YOUR GOAL: Copy the lines exactly as they appear, starting with the first line of the records and ending with the line that contains "Hsv]. unfold adj.".

#### THE INPUT ####

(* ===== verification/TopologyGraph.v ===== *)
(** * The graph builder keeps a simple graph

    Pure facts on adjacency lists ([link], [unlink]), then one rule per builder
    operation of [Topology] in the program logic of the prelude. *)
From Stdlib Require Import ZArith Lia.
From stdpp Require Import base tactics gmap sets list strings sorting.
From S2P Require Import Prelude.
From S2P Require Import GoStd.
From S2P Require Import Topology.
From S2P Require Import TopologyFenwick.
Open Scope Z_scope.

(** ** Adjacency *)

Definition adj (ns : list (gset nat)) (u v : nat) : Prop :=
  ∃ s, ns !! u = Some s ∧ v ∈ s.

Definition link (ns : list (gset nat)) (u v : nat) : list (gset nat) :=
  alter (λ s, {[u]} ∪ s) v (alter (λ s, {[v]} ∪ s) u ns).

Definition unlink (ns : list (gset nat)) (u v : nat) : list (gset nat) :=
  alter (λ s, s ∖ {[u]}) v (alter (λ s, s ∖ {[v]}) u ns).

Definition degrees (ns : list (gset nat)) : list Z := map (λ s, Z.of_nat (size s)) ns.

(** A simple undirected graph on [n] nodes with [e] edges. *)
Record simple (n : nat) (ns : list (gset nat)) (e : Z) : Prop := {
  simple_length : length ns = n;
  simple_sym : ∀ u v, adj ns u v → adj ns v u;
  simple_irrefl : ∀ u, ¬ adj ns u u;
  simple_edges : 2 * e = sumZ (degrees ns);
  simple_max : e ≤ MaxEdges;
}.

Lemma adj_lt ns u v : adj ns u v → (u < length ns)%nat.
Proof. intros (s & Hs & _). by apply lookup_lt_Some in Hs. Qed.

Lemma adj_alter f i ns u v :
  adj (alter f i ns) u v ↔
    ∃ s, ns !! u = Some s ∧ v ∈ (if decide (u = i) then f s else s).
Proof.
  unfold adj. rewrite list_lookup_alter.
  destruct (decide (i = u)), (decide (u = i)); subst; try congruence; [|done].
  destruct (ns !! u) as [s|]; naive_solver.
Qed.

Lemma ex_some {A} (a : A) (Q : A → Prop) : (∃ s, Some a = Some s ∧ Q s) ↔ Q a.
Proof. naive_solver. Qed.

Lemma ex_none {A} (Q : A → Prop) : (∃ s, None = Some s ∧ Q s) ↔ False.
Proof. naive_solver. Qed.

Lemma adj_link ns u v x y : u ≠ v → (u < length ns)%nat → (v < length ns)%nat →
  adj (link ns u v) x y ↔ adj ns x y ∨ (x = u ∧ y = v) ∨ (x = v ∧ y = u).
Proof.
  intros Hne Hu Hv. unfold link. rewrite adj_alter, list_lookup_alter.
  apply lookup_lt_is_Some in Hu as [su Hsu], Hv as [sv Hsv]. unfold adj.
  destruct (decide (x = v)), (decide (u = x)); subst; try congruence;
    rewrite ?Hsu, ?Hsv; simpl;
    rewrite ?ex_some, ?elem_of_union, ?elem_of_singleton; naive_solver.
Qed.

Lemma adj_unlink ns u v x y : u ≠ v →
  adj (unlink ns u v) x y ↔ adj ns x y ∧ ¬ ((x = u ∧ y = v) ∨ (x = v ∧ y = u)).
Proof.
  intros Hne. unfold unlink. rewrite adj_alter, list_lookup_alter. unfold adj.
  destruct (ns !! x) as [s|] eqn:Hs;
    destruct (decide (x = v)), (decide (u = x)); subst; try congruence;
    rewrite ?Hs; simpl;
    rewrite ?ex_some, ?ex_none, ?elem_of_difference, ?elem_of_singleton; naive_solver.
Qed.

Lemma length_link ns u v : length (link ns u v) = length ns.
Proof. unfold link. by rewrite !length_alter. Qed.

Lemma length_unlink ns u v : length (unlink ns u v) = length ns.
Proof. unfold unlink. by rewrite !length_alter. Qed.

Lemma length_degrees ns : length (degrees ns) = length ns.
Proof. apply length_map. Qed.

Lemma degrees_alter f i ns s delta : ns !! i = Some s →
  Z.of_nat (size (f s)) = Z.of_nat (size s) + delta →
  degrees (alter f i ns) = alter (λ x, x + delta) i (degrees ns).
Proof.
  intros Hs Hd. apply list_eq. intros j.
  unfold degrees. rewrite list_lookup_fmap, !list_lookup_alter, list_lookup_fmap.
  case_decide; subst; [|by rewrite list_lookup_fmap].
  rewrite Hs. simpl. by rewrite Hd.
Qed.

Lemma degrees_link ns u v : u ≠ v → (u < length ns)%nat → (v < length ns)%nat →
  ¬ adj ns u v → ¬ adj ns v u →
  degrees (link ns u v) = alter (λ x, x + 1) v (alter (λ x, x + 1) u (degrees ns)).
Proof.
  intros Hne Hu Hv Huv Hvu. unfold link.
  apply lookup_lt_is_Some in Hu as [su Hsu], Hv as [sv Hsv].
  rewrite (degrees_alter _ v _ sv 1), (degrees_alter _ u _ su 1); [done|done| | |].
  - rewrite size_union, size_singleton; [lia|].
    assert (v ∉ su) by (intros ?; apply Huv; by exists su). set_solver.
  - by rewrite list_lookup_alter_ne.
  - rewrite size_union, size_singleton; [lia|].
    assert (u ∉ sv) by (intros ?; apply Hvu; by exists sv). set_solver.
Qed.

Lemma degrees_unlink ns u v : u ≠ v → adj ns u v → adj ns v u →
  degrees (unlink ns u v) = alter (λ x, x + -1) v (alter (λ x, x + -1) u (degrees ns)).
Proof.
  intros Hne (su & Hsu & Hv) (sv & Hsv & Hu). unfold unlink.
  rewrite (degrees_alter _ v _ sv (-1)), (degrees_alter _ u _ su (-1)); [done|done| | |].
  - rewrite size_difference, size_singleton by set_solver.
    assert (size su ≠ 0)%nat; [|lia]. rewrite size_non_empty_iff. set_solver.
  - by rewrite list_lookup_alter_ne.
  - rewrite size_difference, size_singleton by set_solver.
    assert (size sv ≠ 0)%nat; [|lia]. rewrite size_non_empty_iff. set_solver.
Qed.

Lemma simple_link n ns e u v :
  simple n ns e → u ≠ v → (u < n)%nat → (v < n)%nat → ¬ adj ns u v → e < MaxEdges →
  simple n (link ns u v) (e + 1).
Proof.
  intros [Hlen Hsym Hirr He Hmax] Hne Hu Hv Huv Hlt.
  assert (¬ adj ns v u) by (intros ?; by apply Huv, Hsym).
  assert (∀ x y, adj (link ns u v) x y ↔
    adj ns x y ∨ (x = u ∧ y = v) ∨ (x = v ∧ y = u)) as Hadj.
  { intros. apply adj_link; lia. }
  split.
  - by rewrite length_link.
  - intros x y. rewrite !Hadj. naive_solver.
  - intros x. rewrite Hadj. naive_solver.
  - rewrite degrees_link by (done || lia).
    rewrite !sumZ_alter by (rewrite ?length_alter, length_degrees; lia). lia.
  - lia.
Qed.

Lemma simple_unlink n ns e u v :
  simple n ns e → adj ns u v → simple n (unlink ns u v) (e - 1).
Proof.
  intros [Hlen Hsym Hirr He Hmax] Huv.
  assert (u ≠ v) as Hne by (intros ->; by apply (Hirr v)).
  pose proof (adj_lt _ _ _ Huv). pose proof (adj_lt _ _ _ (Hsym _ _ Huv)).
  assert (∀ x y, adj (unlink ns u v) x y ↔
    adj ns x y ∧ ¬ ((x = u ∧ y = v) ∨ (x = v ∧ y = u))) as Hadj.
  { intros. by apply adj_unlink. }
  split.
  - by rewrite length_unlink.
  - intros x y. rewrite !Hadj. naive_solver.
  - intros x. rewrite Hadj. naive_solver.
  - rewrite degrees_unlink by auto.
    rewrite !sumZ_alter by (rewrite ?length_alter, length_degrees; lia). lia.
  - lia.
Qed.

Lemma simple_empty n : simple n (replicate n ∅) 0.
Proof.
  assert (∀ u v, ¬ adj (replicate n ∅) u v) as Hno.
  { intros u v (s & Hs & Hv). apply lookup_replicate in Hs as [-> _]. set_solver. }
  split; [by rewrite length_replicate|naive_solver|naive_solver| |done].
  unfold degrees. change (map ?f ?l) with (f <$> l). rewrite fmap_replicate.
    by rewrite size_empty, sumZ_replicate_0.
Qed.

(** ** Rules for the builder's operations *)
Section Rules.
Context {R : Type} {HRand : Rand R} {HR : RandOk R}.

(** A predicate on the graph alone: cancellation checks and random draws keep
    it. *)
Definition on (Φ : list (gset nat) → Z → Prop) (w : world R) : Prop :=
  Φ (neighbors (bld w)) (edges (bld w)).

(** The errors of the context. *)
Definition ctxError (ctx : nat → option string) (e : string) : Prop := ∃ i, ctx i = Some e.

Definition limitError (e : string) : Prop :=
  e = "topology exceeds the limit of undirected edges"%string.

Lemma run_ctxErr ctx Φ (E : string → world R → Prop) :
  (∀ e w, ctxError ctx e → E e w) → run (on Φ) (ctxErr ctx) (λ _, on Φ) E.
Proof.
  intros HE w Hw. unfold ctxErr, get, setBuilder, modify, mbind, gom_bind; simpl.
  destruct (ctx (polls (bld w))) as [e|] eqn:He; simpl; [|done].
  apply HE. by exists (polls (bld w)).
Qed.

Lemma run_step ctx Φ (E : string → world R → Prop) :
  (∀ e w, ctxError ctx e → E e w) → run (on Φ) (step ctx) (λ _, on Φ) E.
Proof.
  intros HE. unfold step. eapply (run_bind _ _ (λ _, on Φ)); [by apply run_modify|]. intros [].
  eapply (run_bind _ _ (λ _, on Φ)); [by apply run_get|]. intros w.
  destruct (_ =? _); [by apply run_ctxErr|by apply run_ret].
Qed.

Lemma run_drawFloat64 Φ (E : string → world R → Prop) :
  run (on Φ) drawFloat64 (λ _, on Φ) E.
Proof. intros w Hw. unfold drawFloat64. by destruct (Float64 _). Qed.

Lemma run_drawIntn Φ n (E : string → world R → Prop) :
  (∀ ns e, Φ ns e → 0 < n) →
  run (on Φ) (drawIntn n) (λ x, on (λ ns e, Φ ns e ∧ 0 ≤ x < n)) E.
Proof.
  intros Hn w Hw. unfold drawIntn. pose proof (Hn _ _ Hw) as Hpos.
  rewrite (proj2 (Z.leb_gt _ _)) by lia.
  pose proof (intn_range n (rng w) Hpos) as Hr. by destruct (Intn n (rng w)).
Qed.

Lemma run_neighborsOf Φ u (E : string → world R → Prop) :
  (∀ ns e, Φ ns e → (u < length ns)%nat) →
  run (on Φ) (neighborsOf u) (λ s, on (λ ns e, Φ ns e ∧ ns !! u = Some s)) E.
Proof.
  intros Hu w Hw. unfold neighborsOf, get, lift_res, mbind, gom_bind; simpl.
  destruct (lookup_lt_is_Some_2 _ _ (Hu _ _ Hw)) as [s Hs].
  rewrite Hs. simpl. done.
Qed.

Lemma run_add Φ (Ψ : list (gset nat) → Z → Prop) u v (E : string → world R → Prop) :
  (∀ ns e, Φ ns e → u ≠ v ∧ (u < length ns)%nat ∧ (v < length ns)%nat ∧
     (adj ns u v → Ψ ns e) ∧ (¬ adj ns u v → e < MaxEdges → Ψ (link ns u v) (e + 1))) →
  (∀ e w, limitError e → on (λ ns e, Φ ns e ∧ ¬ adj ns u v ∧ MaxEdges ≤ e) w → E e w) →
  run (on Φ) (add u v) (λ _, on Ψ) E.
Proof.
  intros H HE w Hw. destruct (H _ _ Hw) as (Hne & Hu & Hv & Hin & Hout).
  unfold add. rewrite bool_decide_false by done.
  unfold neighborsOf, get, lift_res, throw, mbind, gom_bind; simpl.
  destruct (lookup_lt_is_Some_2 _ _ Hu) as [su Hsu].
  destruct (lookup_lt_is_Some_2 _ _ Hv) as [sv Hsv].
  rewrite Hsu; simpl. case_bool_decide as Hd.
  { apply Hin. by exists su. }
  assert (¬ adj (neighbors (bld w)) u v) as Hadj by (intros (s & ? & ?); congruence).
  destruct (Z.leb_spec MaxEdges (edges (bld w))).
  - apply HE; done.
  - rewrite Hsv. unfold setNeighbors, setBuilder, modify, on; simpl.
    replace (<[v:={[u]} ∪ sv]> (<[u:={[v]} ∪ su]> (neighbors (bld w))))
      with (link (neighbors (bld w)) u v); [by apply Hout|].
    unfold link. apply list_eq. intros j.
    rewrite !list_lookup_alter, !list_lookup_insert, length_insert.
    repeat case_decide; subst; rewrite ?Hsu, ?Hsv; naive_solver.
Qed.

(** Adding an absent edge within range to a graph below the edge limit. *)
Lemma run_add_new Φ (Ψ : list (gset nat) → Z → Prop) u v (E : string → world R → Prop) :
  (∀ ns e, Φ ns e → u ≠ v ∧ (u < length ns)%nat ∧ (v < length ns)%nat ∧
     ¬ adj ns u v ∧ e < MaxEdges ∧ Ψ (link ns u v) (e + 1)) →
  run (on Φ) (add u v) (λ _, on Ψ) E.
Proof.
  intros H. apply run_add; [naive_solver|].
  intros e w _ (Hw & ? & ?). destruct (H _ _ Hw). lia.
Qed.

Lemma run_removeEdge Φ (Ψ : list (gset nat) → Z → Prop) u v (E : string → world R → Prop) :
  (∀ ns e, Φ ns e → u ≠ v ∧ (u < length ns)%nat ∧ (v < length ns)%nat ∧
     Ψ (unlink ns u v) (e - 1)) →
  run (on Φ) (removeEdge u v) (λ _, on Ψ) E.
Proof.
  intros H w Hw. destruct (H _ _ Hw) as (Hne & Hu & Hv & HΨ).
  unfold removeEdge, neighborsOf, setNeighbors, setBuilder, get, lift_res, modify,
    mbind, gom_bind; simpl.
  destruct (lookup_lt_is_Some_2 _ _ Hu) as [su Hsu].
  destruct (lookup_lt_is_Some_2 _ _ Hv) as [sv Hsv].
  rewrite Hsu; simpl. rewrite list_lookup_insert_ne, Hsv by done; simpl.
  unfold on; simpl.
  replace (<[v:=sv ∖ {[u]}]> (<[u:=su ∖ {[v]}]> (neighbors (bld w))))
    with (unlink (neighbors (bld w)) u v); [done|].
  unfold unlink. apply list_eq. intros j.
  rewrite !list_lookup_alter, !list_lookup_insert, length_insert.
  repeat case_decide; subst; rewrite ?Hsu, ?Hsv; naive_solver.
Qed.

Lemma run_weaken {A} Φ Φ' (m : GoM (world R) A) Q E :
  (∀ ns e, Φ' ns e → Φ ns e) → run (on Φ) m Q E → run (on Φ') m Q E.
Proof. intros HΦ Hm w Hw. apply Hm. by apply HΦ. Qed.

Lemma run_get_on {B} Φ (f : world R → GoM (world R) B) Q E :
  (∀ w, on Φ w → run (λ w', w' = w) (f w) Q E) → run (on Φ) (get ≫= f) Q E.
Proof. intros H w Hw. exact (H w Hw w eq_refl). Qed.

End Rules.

####

SOLUTION:
(* ===== verification/TopologyGraph.v ===== *)
(** * The graph builder keeps a simple graph

    Pure facts on adjacency lists ([link], [unlink]), then one rule per builder
    operation of [Topology] in the program logic of the prelude. *)
From Stdlib Require Import ZArith Lia.
From stdpp Require Import base tactics gmap sets list strings sorting.
From S2P Require Import Prelude.
From S2P Require Import GoStd.
From S2P Require Import Topology.
From S2P Require Import TopologyFenwick.
Open Scope Z_scope.

(** ** Adjacency *)

Definition adj (ns : list (gset nat)) (u v : nat) : Prop :=
  ∃ s, ns !! u = Some s ∧ v ∈ s.

Definition link (ns : list (gset nat)) (u v : nat) : list (gset nat) :=
  alter (λ s, {[u]} ∪ s) v (alter (λ s, {[v]} ∪ s) u ns).

Definition unlink (ns : list (gset nat)) (u v : nat) : list (gset nat) :=
  alter (λ s, s ∖ {[u]}) v (alter (λ s, s ∖ {[v]}) u ns).

Definition degrees (ns : list (gset nat)) : list Z := map (λ s, Z.of_nat (size s)) ns.

(** A simple undirected graph on [n] nodes with [e] edges. *)
Record simple (n : nat) (ns : list (gset nat)) (e : Z) : Prop := {
  simple_length : length ns = n;
  simple_sym : ∀ u v, adj ns u v → adj ns v u;
  simple_irrefl : ∀ u, ¬ adj ns u u;
  simple_edges : 2 * e = sumZ (degrees ns);
  simple_max : e ≤ MaxEdges;
}.

Lemma adj_lt ns u v : adj ns u v → (u < length ns)%nat.
Proof. intros (s & Hs & _). by apply lookup_lt_Some in Hs. Qed.

Lemma adj_alter f i ns u v :
  adj (alter f i ns) u v ↔
    ∃ s, ns !! u = Some s ∧ v ∈ (if decide (u = i) then f s else s).
Proof.
  unfold adj. rewrite list_lookup_alter.
  destruct (decide (i = u)), (decide (u = i)); subst; try congruence; [|done].
  destruct (ns !! u) as [s|]; naive_solver.
Qed.

Lemma ex_some {A} (a : A) (Q : A → Prop) : (∃ s, Some a = Some s ∧ Q s) ↔ Q a.
Proof. naive_solver. Qed.

Lemma ex_none {A} (Q : A → Prop) : (∃ s, None = Some s ∧ Q s) ↔ False.
Proof. naive_solver. Qed.

Lemma adj_link ns u v x y : u ≠ v → (u < length ns)%nat → (v < length ns)%nat →
  adj (link ns u v) x y ↔ adj ns x y ∨ (x = u ∧ y = v) ∨ (x = v ∧ y = u).
Proof.
  intros Hne Hu Hv. unfold link. rewrite adj_alter, list_lookup_alter.
  apply lookup_lt_is_Some in Hu as [su Hsu], Hv as [sv Hsv]. unfold adj.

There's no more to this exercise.